Wolf M, Even-Chen I, Talmi Y P, Kronenberg J
Department of Otorhinolaryngology, Chaim-Sheba Medical Center, Tel-Hashomer, Israel.
Int J Pediatr Otorhinolaryngol. 1995 Jan;31(1):43-6. doi: 10.1016/0165-5876(94)01072-6.
The clinical course of 19 consecutive children treated for peritonsillar abscess (PTA), in the Chaim Sheba Medical Center, between 1988-1992 was retrospectively reviewed. The abscess was drained through an incision (12 children) and by needle aspiration (7 children), under local (11 children) or general (8 children) anesthesia. One child suffered from recurrent bouts of tonsillitis after the abscess resolved and eventually underwent tonsillectomy. Two others, with a pre-PTA history of recurrent tonsillitis (T+) underwent interval tonsillectomy. Recurrent PTA did not develop in any of the 16 non-operated children. The involvement of mainly older children can explain both the low rate of the pre-PTA history of T+ and the number of children whose abscess could be drained under local anesthesia. Tonsillectomy should be indicated in cases of recurrent PTA or in children with a pre-PTA history of T+. The need for general anesthesia for draining the abscess in young children does not seem, in itself, to warrant a routine hot tonsillectomy.

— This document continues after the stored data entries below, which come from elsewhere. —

(** C25: The storage quota holds. Serve any sequence of upload requests, scan jobs, downloads and deletions,
    of any users and organizations, whatever the storage provider and the scanner answer and whether they
    succeed or fail: as long as a user's files in an organization did not exceed the storage quota at the
    start, their live files (pending, quarantined, scanning or ready) never weigh more than the quota. *)
Theorem storage_quota_never_exceeded requests w organizationId userId :
  wellStored w -> (usage organizationId userId w <= UPLOAD_USER_STORAGE_QUOTA_BYTES env)%Z ->
  List.Forall (fun ar => sized (snd ar)) requests ->
  (usage organizationId userId (serveAll requests w) <= UPLOAD_USER_STORAGE_QUOTA_BYTES env)%Z.
Proof.
  intros Hw Hq Hall. enough (withinQuota organizationId userId (serveAll requests w)) as [_ ?]; [done|].
  assert (Hi : withinQuota organizationId userId w) by done. clear Hw Hq. revert w Hi.
  induction Hall as [|[amb r] rest Hr _ IH]; intros w Hi; [done|]. apply IH. by apply serve_within.
Qed.

(** ** The bandwidth quota *)

Section Bandwidth.
Variables (scopeKey : string) (period : Z).

Definition metersFor (b : UploadBandwidthUsage) : bool := (bw_scopeKey b === scopeKey) && (bw_periodStart b =? period)%Z.
Definition sumBytes (l : list UploadBandwidthUsage) : Z := List.fold_right (fun b n => (bw_bytes b + n)%Z) 0%Z l.
(** What the scope has been charged in the period. *)
Definition metered (w : World) : Z := sumBytes (List.filter metersFor (uploadBandwidthUsages w)).

(** One meter per scope and period, never over the quota. *)
Definition meterInv (w : World) : Prop :=
  countWhere metersFor (uploadBandwidthUsages w) <= 1
  /\ (metered w <= UPLOAD_USER_MONTHLY_BANDWIDTH_QUOTA_BYTES env)%Z.

Lemma metered_update P n l : (forall b, P b = true -> metersFor b = true) ->
  sumBytes (List.filter metersFor (updateWhere P (fun b => b <| bw_bytes ::= Z.add n |>) l))
  = (sumBytes (List.filter metersFor l) + n * Z.of_nat (countWhere P l))%Z.
Proof.
  intros HP. unfold updateWhere, countWhere. induction l as [|b l IH]; cbn; [lia|].
  pose proof (HP b) as Hb. destruct (P b) eqn:E; cbn.
  - change (metersFor (b <| bw_bytes ::= Z.add n |>)) with (metersFor b). rewrite Hb by done. cbn.
    unfold sumBytes in *. lia.
  - destruct (metersFor b); cbn; unfold sumBytes in *; lia.
Qed.

(** The only meter shows what it has counted. *)
Lemma metered_single P l : (forall b, P b = true -> metersFor b = true) -> countWhere metersFor l <= 1 ->
  countWhere P l = 1 -> exists b, In b l /\ P b = true /\ sumBytes (List.filter metersFor l) = bw_bytes b.
Proof.
  intros HP Hle H1. assert (Hpos : 0 < countWhere P l) by lia. apply countWhere_pos in Hpos as (b & Hb & HPb).
  exists b. split; [done|]. split; [done|].
  assert (Hin : In b (List.filter metersFor l)) by (apply List.filter_In; auto).
  unfold countWhere in Hle. destruct (List.filter metersFor l) as [|b1 [|b2 rest]]; cbn in *; [done| |lia].
  destruct Hin as [->|[]]. lia.
Qed.

(** Opening the meter: there was none. *)
Lemma open_meter amb organizationId userId n w b w' :
  (id ← newId; sc_create amb (Some organizationId) (mkUploadBandwidthUsage id organizationId userId scopeKey period n)) w
    = Ok (b, w') -> (n <= UPLOAD_USER_MONTHLY_BANDWIDTH_QUOTA_BYTES env)%Z ->
  meterInv w' /\ uploads w' = uploads w /\ metered w' = (metered w + n)%Z.
Proof.
  intros (id & w1 & [= <- <-] & Hc)%bind_ok Hn. apply bind_ok in Hc as (owner & w2 & [_ <-]%lift_ok & Hc).
  apply create_ok in Hc as (-> & -> & Hfresh).
  set (u := stampOrganization owner _) in *. cbn in Hfresh.
  assert (H0 : List.filter metersFor (uploadBandwidthUsages w) = []).
  { apply length_zero_iff_nil, countWhere_0. intros x Hx. specialize (Hfresh x Hx). bools.
    unfold metersFor. destruct (bw_scopeKey x === scopeKey) eqn:E1; [|done]. destruct (bw_periodStart x =? period)%Z eqn:E2; [|done].
    bools. apply Z.eqb_eq in E2. match goal with Hf : _ && _ = false |- _ => subst; by rewrite !bd_refl in Hf end. }
  assert (Hu : metersFor u = true) by (unfold metersFor; cbn; by rewrite bd_refl, Z.eqb_refl).
  assert (Hb : bw_bytes u = n) by done. clearbody u.
  assert (Hw : List.filter metersFor (uploadBandwidthUsages (put (fun l => l ++ [u])%list w)) = [u]).
  { cbn. rewrite List.filter_app, H0. cbn [List.filter]. by rewrite Hu. }
  unfold meterInv, metered, countWhere. cbn in Hw |- *. rewrite Hw, H0. cbn. rewrite Hb. repeat split; lia.
Qed.
(** Adding to the meter: it stays under the quota, or nothing is added. *)
Lemma add_meter n (P : UploadBandwidthUsage -> bool) w :
  (forall b, P b = true -> metersFor b = true /\ (bw_bytes b <= UPLOAD_USER_MONTHLY_BANDWIDTH_QUOTA_BYTES env - n)%Z) ->
  meterInv w -> let w' := put (updateWhere P (fun b => b <| bw_bytes ::= Z.add n |>)) w in
  let count := countWhere P (uploadBandwidthUsages w) in
  meterInv w' /\ metered w' = (metered w + if (count =? 1)%nat then n else 0)%Z.
Proof.
  intros HP [Hone Hle] w' count. assert (HPm : forall b, P b = true -> metersFor b = true) by (intros b Hb; by apply HP).
  assert (Hm : metered w' = (metered w + n * Z.of_nat count)%Z) by (by apply metered_update).
  assert (Hc : count <= 1) by (etransitivity; [apply countWhere_mono; intros b _; apply HPm|exact Hone]).
  assert (Hone' : countWhere metersFor (uploadBandwidthUsages w') <= 1).
  { change (uploadBandwidthUsages w') with (updateWhere P (fun b => b <| bw_bytes ::= Z.add n |>) (uploadBandwidthUsages w)).
    by rewrite countWhere_update_same. }
  destruct (Nat.eqb_spec count 1) as [E|E]; unfold meterInv; rewrite Hm.
  - destruct (metered_single P _ HPm Hone E) as (b & _ & Hb & Hs). destruct (HP b Hb) as [_ Hq].
    unfold metered in *. rewrite E. repeat split; try lia; done.
  - replace count with 0 by lia. repeat split; try lia; done.
Qed.

Lemma charge_metered amb userId n w r w' : uploadQuotaScopeKey amb userId = scopeKey -> monthStart (nowMs amb) = period ->
  (n <= UPLOAD_USER_MONTHLY_BANDWIDTH_QUOTA_BYTES env)%Z -> meterInv w -> chargeQuota amb userId n w = (r, w') ->
  meterInv w' /\ uploads w' = uploads w /\ metered w' = (metered w + match r with Ok _ => n | Err _ => 0 end)%Z.
Proof.
  intros Hk Hp Hn Hi. unfold chargeQuota. rewrite Hk, Hp. intros [(u & H1 & ->)|(e & w1 & H1 & H2)]%try_catch_run.
  - apply proc_bind_ok in H1 as (b & w1 & H1 & [_ <-]%proc_ret_ok). apply transact_ok in H1. by apply open_meter in H1.
  - apply proc_bind_run in H1 as [(e' & H1 & _)|(b & w2 & H1 & Hr)]; [|discriminate Hr].
    apply transact_run in H1 as [(b & _ & [=])|(e2 & _ & _ & ->)].
    destruct (negb (e === Known "P2002")); [injection H2 as <- <-; rewrite Z.add_0_r; by destruct Hi|].
    apply proc_bind_run in H2 as [(e3 & H2 & ->)|(k & w3 & H2 & H3)].
    { apply transact_run in H2 as [(b & _ & [=])|(e4 & _ & _ & ->)]. rewrite Z.add_0_r. by destruct Hi. }
    apply transact_ok in H2. unfold sc_updateMany in H2. tx_inv H2. apply updateMany_ok in H2 as [-> ->].
    set (P := activeWhere _) in H3. destruct (add_meter n P s) as [Hi' Hm]; [|done|].
    { intros b [_ [_ [Hb Hle]%andb_true_iff]%andb_true_iff]%andb_true_iff. split; [exact Hb|by apply Z.leb_le]. }
    change (table s) with (uploadBandwidthUsages s) in H3.
    destruct (countWhere P (uploadBandwidthUsages s) =? 1)%nat; injection H3 as <- <-; done.
Qed.

(** Nothing but the meter and the record of provider calls moves during a download. *)
Definition unmoved (w0 w : World) : Prop := uploads w = uploads w0 /\ uploadBandwidthUsages w = uploadBandwidthUsages w0.

Lemma quiet_unmoved {A} w0 (p : Proc World A) : quiet p -> proc_pres (unmoved w0) p.
Proof. intros Hp. apply Hp. by intros w call. Qed.

Lemma findDownload_ok amb userId id w u w' : findDownload amb userId id w = (Ok u, w') ->
  w' = w /\ In u (uploads w) /\ up_id u = id.
Proof.
  intros Hr. unfold findDownload, sc_findFirst in Hr. proc_inv Hr. tx_store. bools.
  destruct (_ === _); [by apply proc_ret_ok in Hr as [<- <-]|]. proc_inv Hr.
  match goal with Hw : tx_world _ = Ok _ |- _ => injection Hw as <- <- end.
  match goal with Hf : tx_findFirst _ _ = Ok _ |- _ => injection Hf as _ <- end.
  destruct (is_set _); [by apply proc_ret_ok in Hr as [<- <-]|discriminate Hr].
Qed.

Lemma findDownload_err amb userId id w e w' : findDownload amb userId id w = (Err e, w') -> w' = w.
Proof.
  assert (Hp : proc_pres (fun x => x = w) (findDownload amb userId id)).
  { unfold findDownload. pres. }
  intros Hr. specialize (Hp w eq_refl). by rewrite Hr in Hp.
Qed.

(** The size the code charges for a file. *)
Definition chargedSize (u : Upload) : Z := up_actualSize u ??? up_expectedSize u.
Definition sizeOf (id : string) (l : list Upload) : Z :=
  match findFirst (fun u => up_id u === id) l with Some u => chargedSize u | None => 0%Z end.

Lemma sizeOf_In l u : List.NoDup (List.map up_id l) -> In u l -> sizeOf (up_id u) l = chargedSize u.
Proof.
  intros Hnd Hu. unfold sizeOf. destruct (findFirst _ l) as [u'|] eqn:E.
  - apply findFirst_Some in E as [Hu' Hid]. bools. by rewrite (NoDup_key_inj up_id l u' u Hnd Hu' Hu Hid).
  - exfalso. pose proof (findFirst_None _ _ _ E Hu) as Hf. cbn in Hf. by rewrite bd_refl in Hf.
Qed.

(** A download is delivered once it was charged, and only then. *)
Definition meterStep (n : Z) (w w' : World) : Prop :=
  meterInv w' /\ uploads w' = uploads w /\ metered w' = (metered w + n)%Z.

Lemma meterStep_unmoved w w' : meterInv w -> unmoved w w' -> meterStep 0 w w'.
Proof. intros Hi [Hu Hb]. unfold meterStep, meterInv, metered in *. rewrite Hb, Hu, Z.add_0_r. done. Qed.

回顾性分析了1988年至1992年间在海姆·谢巴医疗中心接受治疗的19例连续性扁桃体周脓肿(PTA)患儿的临床病程。脓肿通过切开引流(12例患儿)和针吸引流(7例患儿)排出,分别在局部麻醉(11例患儿)或全身麻醉(8例患儿)下进行。1例患儿在脓肿消退后反复出现扁桃体炎发作,最终接受了扁桃体切除术。另外2例有PTA前反复扁桃体炎病史(T+)的患儿接受了择期扁桃体切除术。16例未手术的患儿均未发生复发性PTA。主要为大龄儿童发病这一情况可以解释PTA前T+病史发生率低以及脓肿可在局部麻醉下引流的患儿数量较多的现象。复发性PTA患儿或有PTA前T+病史的患儿应行扁桃体切除术。对于幼儿,脓肿引流时需要全身麻醉这一情况本身似乎并不足以成为常规行热凝扁桃体切除术的理由。